Amateur précoce de spéléologie et des fragments d’histoire oubliés, spécialiste des menus espaces entre les mots et les lignes, je l’avais enfourchée bravant ainsi le sortilège réservé à tous ceux qui auraient osé l’approcher. Sacrilège ! crierait ma tante. Mais qu’est ce qu’un sacrilège devant l’aube que cette bête tant redoutée par les miens promettait à l’issue du voyage nocturne le plus hallucinant ? Dans mon cas, un pied de nez à ma tante, aux peurs dont elle avait investi mes rêves, au silence autour de ma mère, et au sang déversé en abondance autour de moi.

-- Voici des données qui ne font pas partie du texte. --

(** The buffer is [size] zeroed bytes; the fill writes within it. *)
Definition runBurstFill (size : Z) : bproc (list Z + error) :=
  r ← ask (QFill size) (fun x => match x with AFill r => Some r | _ => None end);
  mret match r with
       | FillWrote bs => inl (resize (Z.to_nat size) 0 bs)
       | FillErr e => inr e
       | FillPanic => inr []
       end.

Definition SendPayloadFill (me : nat) (f : Frame) (size : Z) : bproc (option error) :=
  e ← failFastErr;
  match e with
  | Some e => mret (Some e)
  | None =>
      if negb (routesToBurst (Kind f) size) then ask_err (QShmSendFill f size)
      else burst_send me size (
        r ← runBurstFill size;
        match r with
        | inr ferr => mret (Some (Writer.ErrPayloadFillFailed :: ferr))
        | inl dst => r ← call_burst (QBurstSend (with_payload dst f) false); burstSendResult r
        end)
  end.

(** ** Teardown *)

Definition join_errs (a b : option error) : option error :=
  match a, b with
  | None, None => None
  | Some e, None => Some e
  | None, Some e => Some e
  | Some a, Some b => Some (a ++ b)
  end.

Definition StopWriter : bproc (option error) :=
  publishTerminal burstLocallyClosing None BurstFailureNone ≫= fun _ =>
  burstErr ← ask_err QBurstClose;
  shmErr ← ask_err QShmStopWriter;
  mret (join_errs burstErr shmErr).

Definition join_pump : bproc unit :=
  Act QJoin (fun _ s => (s, if pumpDone s then Some (Done tt) else None)).

Definition Close : bproc (option error) :=
  stopErr ← StopWriter;
  update QEndReceive endReceiveSideLocked ≫= fun _ =>
  join_pump ≫= fun _ =>
  closeErr ← ask_err QShmClose;
  mret (join_errs stopErr closeErr).

(** ** The pump *)

Definition endPump (e : error) : bproc unit :=
  (if isBurstTeardownErr e then mret tt else failConnection e) ≫= fun _ =>
  update QEndPump (with_pumpState burstPumpStopped).

Definition await_service : bproc bool :=
  Act QPumpWake (fun _ s => let (s', r) := pumpWakeLocked s in (s', Done <$> r)).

Non, je n’avais pas peur. Comment un sentiment pareil aurait-il pu m’atteindre quand à cinq ans j’avais déjà vu les miens caresser la vipère, faire danser le cobra, traquer le démon jusque dans des corps jugés trop singuliers pour faire le pain et le servir à d’autres désormais plus leurs semblables. Oui, je l’enfourchai dans la certitude qu’en dehors de ma tante et les siens aucun démon n’existait plus et que l’aube qu’elle me réservait ne pouvait être qu’une délivrance : ma mort ou le visage de cette femme mystérieuse que les miens mouraient d’envie d’en voir lever le secret, ou peut-être les deux.
Je pourrais ainsi voir aux premières lueurs de l’aube sortir de sa peau de mule ma mère.